**PROBLEM DESCRIPTION:** Your task is to copy each line of the material that holds the word "Fixpoint".

══════

(* ===== verification/Mempool.v ===== *)
(** The mempool watchers of the keeper daemon
    (xcron-keeper-rs/src/mempool_sniper.rs, and the filter of ws_sniper.rs): the three-phase
    memory of the transactions already seen, and the filters that decide which
    of the new ones are reported.  The pool that a gateway answers is an
    argument. *)

From S2P Require Import Prelude RustStd Xse.

(** ** The memory of seen hashes *)

Record SeenHashes := MkSeen {
  hash_set_0 : gset string;
  hash_set_1 : gset string;
  hash_set_2 : gset string;
}.

Definition nothing_seen : SeenHashes := MkSeen ∅ ∅ ∅.

Definition seen_before (hash : string) (seen : SeenHashes) : Prop :=
  hash ∈ hash_set_0 seen ∨ hash ∈ hash_set_1 seen ∨ hash ∈ hash_set_2 seen.
#[export] Instance seen_before_dec hash seen : Decision (seen_before hash seen).
Proof. unfold seen_before. apply _. Defined.

(** A new hash is remembered; a full set moves down, and the last is dropped.
    [cap] is 10,000 in mempool_sniper.rs and 20,000 in ws_sniper.rs. *)
Definition remember (cap : nat) (hash : string) (seen : SeenHashes) : SeenHashes :=
  let set_0 := {[ hash ]} ∪ hash_set_0 seen in
  if decide (cap < size set_0)%nat then MkSeen ∅ set_0 (hash_set_1 seen)
  else MkSeen set_0 (hash_set_1 seen) (hash_set_2 seen).

(** ** mempool_sniper.rs *)

Record MempoolTransaction := MkMempoolTx {
  hash : string;
  tx_sender : string;
  receiver : string;
  data : string;
  gas_price : N;
}.

Record VictimDetected := MkVictim {
  victim_hash : string;
  victim_gas_price : N;
  pair_address : string;
}.

(** The base64 and num-bigint crates. *)
Class PoolCrates := {
  base64_decode : string → option bytes;
  parse_biguint_16 : string → option N;
}.

(** swapTokensFixedInput in hexadecimal. *)
Definition SWAP_FIXED_INPUT : string := "73776170546f6b656e734669786564496e707574".

(** 5 * 10^18: [parse_bytes("4563918244F40000", 16)]. *)
Definition THRESHOLD : N := 5000000000000000000.

Section sniper.
Context `{PoolCrates}.

Definition analyze_target (tx_data : MempoolTransaction) (target_dex : string) : option VictimDetected :=
  if decide (receiver tx_data ≠ target_dex) then None
  else if decide (data tx_data = "") then None
  else
    decoded_bytes ← base64_decode (data tx_data);
    decoded_str ← from_utf8 decoded_bytes;
    if String.prefix "ESDTTransfer@" decoded_str && contains decoded_str SWAP_FIXED_INPUT then
      amount_hex ← split_on "@" decoded_str !! 2%nat;
      if decide (64 < String.length amount_hex)%nat then None
      else
        amount_wei ← parse_biguint_16 amount_hex;
        if decide (THRESHOLD ≤ amount_wei)
        then Some (MkVictim (hash tx_data) (gas_price tx_data) target_dex) else None
    else None.

(** The transactions of one poll; the second component are those analysed. *)
Fixpoint scan_pool (cap : nat) (seen : SeenHashes) (txs : list (option MempoolTransaction))
  : SeenHashes * list MempoolTransaction :=
  match txs with
  | [] => (seen, [])
  | wrapper :: rest =>
      match wrapper with
      | None => scan_pool cap seen rest
      | Some raw_tx =>
          if decide (hash raw_tx = "") then scan_pool cap seen rest
          else if decide (seen_before (hash raw_tx) seen) then scan_pool cap seen rest
          else
            let '(seen, analysed) := scan_pool cap (remember cap (hash raw_tx) seen) rest in
            (seen, raw_tx :: analysed)
      end
  end.

(** The polls in order, with what is reported. *)
Fixpoint mempool_sniper (cap : nat) (target_dex : string) (seen : SeenHashes)
    (polls : list (list (option MempoolTransaction))) : list VictimDetected :=
  match polls with
  | [] => []
  | txs :: rest =>
      let '(seen, analysed) := scan_pool cap seen txs in
      omap (λ tx, analyze_target tx target_dex) analysed ++ mempool_sniper cap target_dex seen rest
  end.
End sniper.

(** ** ws_sniper.rs *)

Definition is_swap (decoded : string) : bool :=
  contains decoded SWAP_FIXED_INPUT || contains decoded "73776170546f6b656e7346697865644f7574707574" ||
  contains decoded "swapTokensFixedInput".

Definition is_xcron_intent (decoded : string) : bool :=
  contains decoded "6372656174654d756c7469496e707574" || contains decoded "createMultiIntent" ||
  contains decoded "createIntent".

Record ArbitrageOpportunity := MkOpportunity {
  opp_victim_hash : string;
  opp_gas_price : N;
  target_dex : string;
  amount_in_hex : string;
}.

(** What is reported of a new transaction whose data decode to [decoded]. *)
Definition opportunity (tx : MempoolTransaction) (decoded : string) : option ArbitrageOpportunity :=
  if decide (data tx = "") then None
  else if is_swap decoded || is_xcron_intent decoded then
    if decide (gas_price tx < 1000000000) then None
    else
      let amount_info :=
        if decide (3 ≤ length (split_on "@" decoded))%nat then "payload_raw=" +:+ decoded
        else if is_xcron_intent decoded then "XCRON_INTENT" else "omni_swap" in
      Some (MkOpportunity (hash tx) (gas_price tx) (receiver tx) amount_info)
  else None.

(** ** Properties *)

(** The hashes analysed so far, the newest first: each of the three sets holds
    a block of them. *)
Record seen_inv (cap : nat) (l : list string) (seen : SeenHashes) : Prop := {
  seen_blocks : ∃ n, (n ≤ cap ∧ n ≤ length l)%nat ∧
    hash_set_0 seen = list_to_set (take n l) ∧
    hash_set_1 seen = list_to_set (take (S cap) (drop n l)) ∧
    hash_set_2 seen = list_to_set (take (S cap) (drop (S cap + n) l));
  seen_apart : ∀ i j h, l !! i = Some h → l !! j = Some h → (i < j)%nat → (2 * S cap < j - i)%nat;
}.

Lemma seen_inv_nothing cap : seen_inv cap [] nothing_seen.
Proof.
  split; [|by intros i j h Hi; rewrite lookup_nil in Hi].
  exists 0%nat. rewrite !drop_nil, !take_nil. split_and!; [lia|simpl; lia|done..].
Qed.

(** A block of at most [2 * S cap + 1] hashes has no duplicates. *)
Lemma apart_NoDup cap (l : list string) n :
  (∀ i j h, l !! i = Some h → l !! j = Some h → (i < j)%nat → (2 * S cap < j - i)%nat) →
  (n ≤ 2 * S cap + 1)%nat → NoDup (take n l).
Proof.
  intros Hap Hn. apply NoDup_alt. intros i j h Hi Hj.
  apply lookup_take_Some in Hi as [Hi ?], Hj as [Hj ?].
  destruct (Nat.lt_total i j) as [Hlt|[?|Hlt]]; [|done|].
  - specialize (Hap _ _ _ Hi Hj Hlt). lia.
  - specialize (Hap _ _ _ Hj Hi Hlt). lia.
Qed.

Lemma seen_before_spec cap l seen h :
  seen_inv cap l seen → ∃ n, seen_before h seen ↔ h ∈ take (n + (S cap + S cap))%nat l.
Proof.
  intros [(n & Hn & H0 & H1 & H2) _]. exists n. unfold seen_before. rewrite H0, H1, H2, !elem_of_list_to_set.
  rewrite <- take_take_drop, <- take_take_drop, drop_drop, !elem_of_app.
  by replace (S cap + n)%nat with (n + S cap)%nat by lia.
Qed.

Lemma seen_inv_remember cap l seen h :
  seen_inv cap l seen → ¬ seen_before h seen → seen_inv cap (h :: l) (remember cap h seen).
Proof.
  intros Hinv Hnew. destruct (seen_before_spec cap l seen h Hinv) as [k Hk]. rewrite Hk in Hnew. clear Hk.
  destruct Hinv as [(n & Hn & H0 & H1 & H2) Hap].
  assert (∀ i j g, (h :: l) !! i = Some g → (h :: l) !! j = Some g → (i < j)%nat → (2 * S cap < j - i)%nat) as Hap'.
  { intros [|i] [|j] g Hi Hj Hij; [lia| |lia|]; simpl in Hi, Hj; [|by specialize (Hap i j g Hi Hj ltac:(lia)); lia].
    injection Hi as <-. destruct (decide (j < k + (S cap + S cap))%nat) as [Hlt|Hge]; [|lia].
    destruct Hnew. apply list_elem_of_lookup. exists j. by apply lookup_take_Some. }
  assert ({[ h ]} ∪ hash_set_0 seen = list_to_set (take (S n) (h :: l))) as Hs0 by (by rewrite H0).
  assert (size ({[ h ]} ∪ hash_set_0 seen) = length (take (S n) (h :: l))) as Hsize.
  { rewrite Hs0. apply size_list_to_set. eapply apart_NoDup; [exact Hap'|lia]. }
  unfold remember. split; [|exact Hap']. case_decide as Hfull.
  - assert (n = cap) as -> by (rewrite Hsize, length_take in Hfull; lia).
    exists 0%nat. rewrite Nat.add_0_r. split_and!; [lia|lia|done|exact Hs0|exact H1].
  - rewrite Hsize, length_take in Hfull. simpl length in Hfull.
    exists (S n). rewrite Nat.add_succ_r. simpl drop. split_and!; [lia|simpl; lia|exact Hs0|exact H1|exact H2].
Qed.

Lemma scan_pool_inv cap l seen txs :
  seen_inv cap l seen →
  let '(seen', analysed) := scan_pool cap seen txs in
  seen_inv cap (reverse (hash <$> analysed) ++ l) seen' ∧
  ∀ tx, Some tx ∈ txs → hash tx ≠ "" → hash tx ∈ reverse (hash <$> analysed) ++ l.
Proof.
  revert l seen. induction txs as [|[tx|] txs IH]; intros l seen Hinv; cbn [scan_pool].
  - split; [done|]. intros tx Htx. by apply elem_of_nil in Htx.
  - case_decide as Hempty; [|case_decide as Hs].
    + specialize (IH l seen Hinv). destruct (scan_pool cap seen txs). set_solver.
    + destruct (seen_before_spec cap l seen (hash tx) Hinv) as [k Hk]. rewrite Hk in Hs.
      specialize (IH l seen Hinv). destruct (scan_pool cap seen txs) as [seen' an].
      destruct IH as [Hi Ha]. split; [done|]. intros tx' [[= ->]|Htx']%elem_of_cons Hne; [|by apply Ha].
      apply elem_of_app. right. by eapply subseteq_take.
    + specialize (IH _ _ (seen_inv_remember cap l seen (hash tx) Hinv Hs)).
      destruct (scan_pool cap _ txs) as [seen' an]. rewrite fmap_cons, reverse_cons, <- app_assoc.
      destruct IH as [Hi Ha]. split; [exact Hi|]. intros tx' [[= ->]|Htx']%elem_of_cons Hne; [set_solver|].
      by apply Ha.
  - specialize (IH l seen Hinv). destruct (scan_pool cap seen txs). set_solver.
Qed.

Lemma scan_pool_app cap seen a b :
  scan_pool cap seen (a ++ b) =
    let '(seen', an) := scan_pool cap seen a in
    let '(seen'', an') := scan_pool cap seen' b in (seen'', an ++ an').
Proof.
  revert seen. induction a as [|[tx|] a IH]; intros seen; cbn [scan_pool app].
  - by destruct (scan_pool cap seen b).
  - repeat case_decide; [apply IH..|]. rewrite IH. destruct (scan_pool _ _ a) as [s1 an].
    by destruct (scan_pool _ _ b).
  - apply IH.
Qed.

Lemma sniper_scan `{PoolCrates} cap dex seen polls :
  mempool_sniper cap dex seen polls =
    omap (λ tx, analyze_target tx dex) (scan_pool cap seen (mjoin polls)).2.
Proof.
  revert seen. induction polls as [|txs polls IH]; intros seen; [done|].
  cbn [mempool_sniper mjoin list_join]. rewrite scan_pool_app.
  destruct (scan_pool cap seen txs) as [seen' an]. rewrite IH. fold (mjoin (M := list) polls).
  destruct (scan_pool cap seen' (mjoin polls)) as [s2 an2]. simpl. by rewrite omap_app.
Qed.

(** No transaction is missed, and none is analysed twice in short order.
    Over all polls, every transaction with a hash is analysed; when a hash is
    analysed again, more than twice the capacity of a set of other hashes was
    analysed since.  What is reported is the filter of what is analysed. *)
Theorem mempool_analysed_once `{PoolCrates} cap dex polls :
  let analysed := (scan_pool cap nothing_seen (mjoin polls)).2 in
  mempool_sniper cap dex nothing_seen polls = omap (λ tx, analyze_target tx dex) analysed ∧
  (∀ txs tx, txs ∈ polls → Some tx ∈ txs → hash tx ≠ "" → hash tx ∈ hash <$> analysed) ∧
  (∀ i j h, (hash <$> analysed) !! i = Some h → (hash <$> analysed) !! j = Some h → (i < j)%nat →
     (2 * S cap < j - i)%nat).
Proof.
  intros analysed. split; [apply sniper_scan|].
  pose proof (scan_pool_inv cap [] nothing_seen (mjoin polls) (seen_inv_nothing cap)) as Hinv.
  unfold analysed. destruct (scan_pool _ _ _) as [seen an]. rewrite app_nil_r in Hinv. simpl.
  destruct Hinv as [[_ Hap] Hall]. split.
  - intros txs tx Htxs Htx Hne. apply elem_of_reverse, Hall; [|done]. apply list_elem_of_join. eauto.
  - intros i j h Hi Hj Hij.
    pose proof (lookup_lt_Some _ _ _ Hi). pose proof (lookup_lt_Some _ _ _ Hj).
    rewrite <- (reverse_involutive (hash <$> an)) in Hi, Hj.
    apply reverse_lookup_Some in Hi as [Hi ?], Hj as [Hj ?]. specialize (Hap _ _ _ Hj Hi). lia.
Qed.

(** What is reported.  A transaction is reported exactly when it goes to
    the watched exchange and its data decode to an ESDT transfer that names
    swapTokensFixedInput, whose third part has at most 64 digits and is at
    least 5 * 10^18. *)
Lemma analyze_target_spec `{PoolCrates} tx dex v :
  analyze_target tx dex = Some v ↔
  receiver tx = dex ∧ data tx ≠ "" ∧ v = MkVictim (hash tx) (gas_price tx) dex ∧
  ∃ raw s amount_hex amount, base64_decode (data tx) = Some raw ∧ from_utf8 raw = Some s ∧
    String.prefix "ESDTTransfer@" s = true ∧ contains s SWAP_FIXED_INPUT = true ∧
    split_on "@" s !! 2%nat = Some amount_hex ∧ (String.length amount_hex ≤ 64)%nat ∧
    parse_biguint_16 amount_hex = Some amount ∧ THRESHOLD ≤ amount.
Proof.
  unfold analyze_target. split.
  - intros Ha. case_decide; [done|]. case_decide; [done|].
    destruct (base64_decode _) as [raw|]; [|done]. simpl in Ha. destruct (from_utf8 raw) as [s|] eqn:Hs; [|done].
    simpl in Ha. destruct (String.prefix _ _ && contains _ _) eqn:Hf; [|done]. apply andb_true_iff in Hf as [??].
    destruct (split_on _ _ !! _) as [h|] eqn:Hh; [|done]. simpl in Ha. case_decide; [done|].
    destruct (parse_biguint_16 h) as [n|] eqn:Hn; [|done]. simpl in Ha. case_decide; [|done].
    injection Ha as <-. split_and!; [done..|]. exists raw, s, h, n. split_and!; [done..|lia|done|done].
  - intros (Hr & Hd & -> & raw & s & h & n & -> & Hs & Hp & Hc & Hh & Hlen & Hn & Ht).
    rewrite decide_False by (by intros ?). rewrite decide_False by done. simpl. rewrite Hs. simpl.
    rewrite Hp, Hc. simpl. rewrite Hh. simpl. rewrite decide_False by lia. rewrite Hn. simpl.
    by rewrite decide_True.
Qed.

══════

**EXERCISE OUTPUT:**
Fixpoint scan_pool (cap : nat) (seen : SeenHashes) (txs : list (option MempoolTransaction))
Fixpoint mempool_sniper (cap : nat) (target_dex : string) (seen : SeenHashes)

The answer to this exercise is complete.